Time stopped briefly. Part of Freddy’s brain went, Oh, no, not that; we’ll never hear the end of it if we do that, but she knew Mel was right. “I hate you, Roland,” she said, and she kissed Josiah on the lips.

It was her first kiss. She didn’t enjoy it. Josiah opened his eyes.

*

Josiah said, “And they all lived slightly discontentedly ever after.”

They were sitting in the living room of the house on Grosvenor Street, neatly arranged on the couch and love seat. Freddy glanced down. She was holding a steaming mug of tea in her hands. Most of the chairs were gone. Cuerva Lachance wasn’t there.

“She’ll be off being nonsensical by herself for a bit,” said Josiah when he noticed them looking. “I don’t think it’s easy to mean nothing and everything all at once.”

Roland said, “Did anyone win? Is anything over?”

“Oh, you won,” said Josiah. “I would shake my fist at you if I wasn’t so tired.”

Mel got up from her seat, set down her own mug of tea, waddled over to where Freddy was sitting on the love seat alone, took Freddy’s mug of tea away and handed it to Roland, sat down beside Freddy, and wrapped her arms around her sister. She did it all in a completely matter-of-fact way, but Freddy could feel Mel’s tears trickling down onto her sleeve. She had scared Mel a lot at the fire lake. She had been thinking only of Mel scaring her.

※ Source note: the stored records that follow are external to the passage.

(** * Siamese magic squares: [create_magic_square] of [magic_square.py]

    The generator of the repository is embedded as a state-passing program
    over Python integers ([Z]) and Python lists ([list]); the drawing code
    (turtle) only consumes the finished grid and is not modelled. *)

From Stdlib Require Import ZArith Znumtheory Lia String DecimalString.
From stdpp Require Import base tactics option list list_numbers relations.
From coqutil Require Import Z.PushPullMod.

Local Open Scope Z_scope.

(** ** Python values and faults *)

(** The only exception the generator can raise: a list subscript out of
    range. *)
Inductive exn : Set := IndexError.

Inductive res (A : Type) : Type :=
| Ok (a : A)
| Raise (e : exn).
Arguments Ok {A} a.
Arguments Raise {A} e.

#[global] Instance res_bind : MBind res := λ A B k m,
  match m with
  | Ok a => k a
  | Raise e => Raise e
  end.

(** [l[i]] as Python resolves a subscript: [0 <= i < len(l)] counts from the
    front, [-len(l) <= i < 0] from the back, anything else is an
    [IndexError]. *)
Definition py_index {A} (l : list A) (i : Z) : option nat :=
  let len := Z.of_nat (length l) in
  if decide (0 ≤ i < len) then Some (Z.to_nat i)
  else if decide (- len ≤ i < 0) then Some (Z.to_nat (i + len))
  else None.

Definition py_getitem {A} (l : list A) (i : Z) : res A :=
  match py_index l i with
  | Some k =>
      match l !! k with
      | Some x => Ok x
      | None => Raise IndexError
      end
  | None => Raise IndexError
  end.

Definition py_setitem {A} (l : list A) (i : Z) (x : A) : res (list A) :=
  match py_index l i with
  | Some k => Ok (<[k := x]> l)
  | None => Raise IndexError
  end.

(** ** The generator *)

Definition grid := list (list Z).

(** The variables the [while] loop reads and writes. [prev_r] and [prev_c]
    live inside one iteration only. *)
Record state : Type := State {
  magic_square : grid;
  r : Z;
  c : Z;
  num : Z
}.

(** [magic_square[r][c]] *)
Definition grid_get (g : grid) (r c : Z) : res Z :=
  row ← py_getitem g r;
  py_getitem row c.

(** [magic_square[r][c] = num]: the row object is fetched and mutated in
    place; the rows are distinct objects (they come from a comprehension), so
    exactly one row of the grid changes. *)
Definition grid_set (g : grid) (r c : Z) (v : Z) : res grid :=
  row ← py_getitem g r;
  row' ← py_setitem row c v;
  py_setitem g r row'.

(** One pass through the body of the [while] loop. *)
Definition body (n : Z) (st : state) : res state :=
  g ← grid_set (magic_square st) (r st) (c st) (num st);
  let prev_r := r st in
  let prev_c := c st in
  let r1 := (r st - 1) mod n in
  let c1 := (c st + 1) mod n in
  v ← grid_get g r1 c1;
  if decide (v ≠ 0)
  then Ok (State g ((prev_r + 1) mod n) prev_c (num st + 1))
  else Ok (State g r1 c1 (num st + 1)).

(** [num <= total_cells] *)
Definition loop_cond (total_cells : Z) (st : state) : bool :=
  num st <=? total_cells.

(** The [while] loop, bounded by [fuel] passes; [None] is fuel running out. *)
Fixpoint while_loop (fuel : nat) (n total_cells : Z) (st : state)
  : option (res state) :=
  if loop_cond total_cells st then
    match fuel with
    | O => None
    | S fuel' =>
        match body n st with
        | Ok st' => while_loop fuel' n total_cells st'
        | Raise e => Some (Raise e)
        end
    end
  else Some (Ok st).

(** [[[0] * n for _ in range(n)]]: for [n <= 0] both the repetition and the
    range are empty. *)
Definition zero_grid (n : Z) : grid :=
  replicate (Z.to_nat n) (replicate (Z.to_nat n) 0).

(** The state on entry to the loop. *)
Definition init (n : Z) : state :=
  State (zero_grid n) 0 (n / 2) 1.

(** What a call leaves behind: the lines printed and how it ended, either by
    returning a value ([None] or the grid) or by raising. *)
Inductive outcome : Type :=
| Returns (v : option grid)
| Raises (e : exn).

Record run : Type := Run {
  stdout : list string;
  result : outcome
}.

(** The spec's [InvalidSize] condition is the [return None] of the parity
    guard. *)
Abbreviation InvalidSize := (Returns None).

Definition even_message : string :=
  "Error: The Siamese method only works for odd numbers (n=3, 5, 7, ...).".

Definition create_magic_square (n : Z) : option run :=
  if decide (n mod 2 = 0) then
    Some (Run [even_message] (Returns None))
  else
    let total_cells := n * n in
    match while_loop (Z.to_nat total_cells) n total_cells (init n) with
    | Some (Ok st) => Some (Run [] (Returns (Some (magic_square st))))
    | Some (Raise e) => Some (Run [] (Raises e))
    | None => None
    end.

(** ** The loop as a transition system *)

(** One iteration: the guard holds and the body finishes without a fault. *)
Definition step (n total_cells : Z) (st st' : state) : Prop :=
  loop_cond total_cells st = true ∧ body n st = Ok st'.

(** [reaches n k st]: the loop of [create_magic_square n] is at [st] after
    [k] iterations. *)
Definition reaches (n : Z) (k : nat) (st : state) : Prop :=
  nsteps (step n (n * n)) k (init n) st.

(** How a call ends, read off the transition system: the parity guard
    rejects the size, or the loop leaves through its guard and the grid is
    returned, or an iteration raises. *)
Inductive call_result (n : Z) : run → Prop :=
| call_rejected :
    n mod 2 = 0 →
    call_result n (Run [even_message] (Returns None))
| call_returned k st :
    n mod 2 ≠ 0 →
    reaches n k st → loop_cond (n * n) st = false →
    call_result n (Run [] (Returns (Some (magic_square st))))
| call_raised k st e :
    n mod 2 ≠ 0 →
    reaches n k st → loop_cond (n * n) st = true → body n st = Raise e →
    call_result n (Run [] (Raises e)).

(** ** Closed form of the construction

    The [k]-th placement (counting from 0) belongs to diagonal run [k / n],
    at offset [k mod n] inside the run. *)

Definition place_row (n k : Z) : Z := (2 * (k / n) - k mod n) mod n.
Definition place_col (n k : Z) : Z := (n / 2 - k / n + k mod n) mod n.

(** The iteration that fills cell [(i, j)]. *)
Definition place_order (n i j : Z) : Z :=
  n * ((i + j - n / 2) mod n) + (i + 2 * j + 1) mod n.

Definition cell_after (n k i j : Z) : Z :=
  if decide (place_order n i j < k) then place_order n i j + 1 else 0.

Definition grid_after (n k : Z) : grid :=
  (λ i, (λ j, cell_after n k i j) <$> seqZ 0 n) <$> seqZ 0 n.

Definition state_after (n k : Z) : state :=
  State (grid_after n k) (place_row n k) (place_col n k) (k + 1).

(** ** The Siamese rule, as the specification words it *)

Definition candidate (n : Z) (cursor : Z * Z) : Z * Z :=
  ((cursor.1 - 1) mod n, (cursor.2 + 1) mod n).

Definition siamese_next (n : Z) (prev : Z * Z) (at_candidate : Z) : Z * Z :=
  if decide (at_candidate = 0) then candidate n prev
  else ((prev.1 + 1) mod n, prev.2).

Definition cursor (st : state) : Z * Z := (r st, c st).

(** ** Reading a finished grid *)

Definition sumZ (l : list Z) : Z := foldr Z.add 0 l.

Definition column (g : grid) (j : nat) : list Z :=
  (λ row, default 0 (row !! j)) <$> g.

Definition main_diagonal (g : grid) : list Z :=
  imap (λ i row, default 0 (row !! i)) g.

Definition anti_diagonal (g : grid) : list Z :=
  imap (λ i row, default 0 (row !! (length g - 1 - i)%nat)) g.

Definition magic_sum (n : Z) : Z := n * (n * n + 1) / 2.

Definition grid_of (o : option run) : option grid :=
  match o with
  | Some (Run _ (Returns (Some g))) => Some g
  | _ => None
  end.

Definition result_of (o : option run) : option outcome := result <$> o.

No one said anything for a while. At last, Mel pulled away and took out her notebook, which she apparently kept in a pocket of her pyjamas. “I think we all won. No more forced choice for Three,” she said, making a note. “But no complete control for Three, either. Maybe you’re equals now. You’ve played it to a draw.”

Josiah pulled a sour face. “That’s one way of looking at it.”

“You should consider it,” said Mel, “just for fun.”

“You kissed me,” Josiah remarked to Freddy, who could feel herself turning what she suspected was a very deep red. “I expect it was equally unpleasant for both of us. Let’s blame the story and leave it at that.”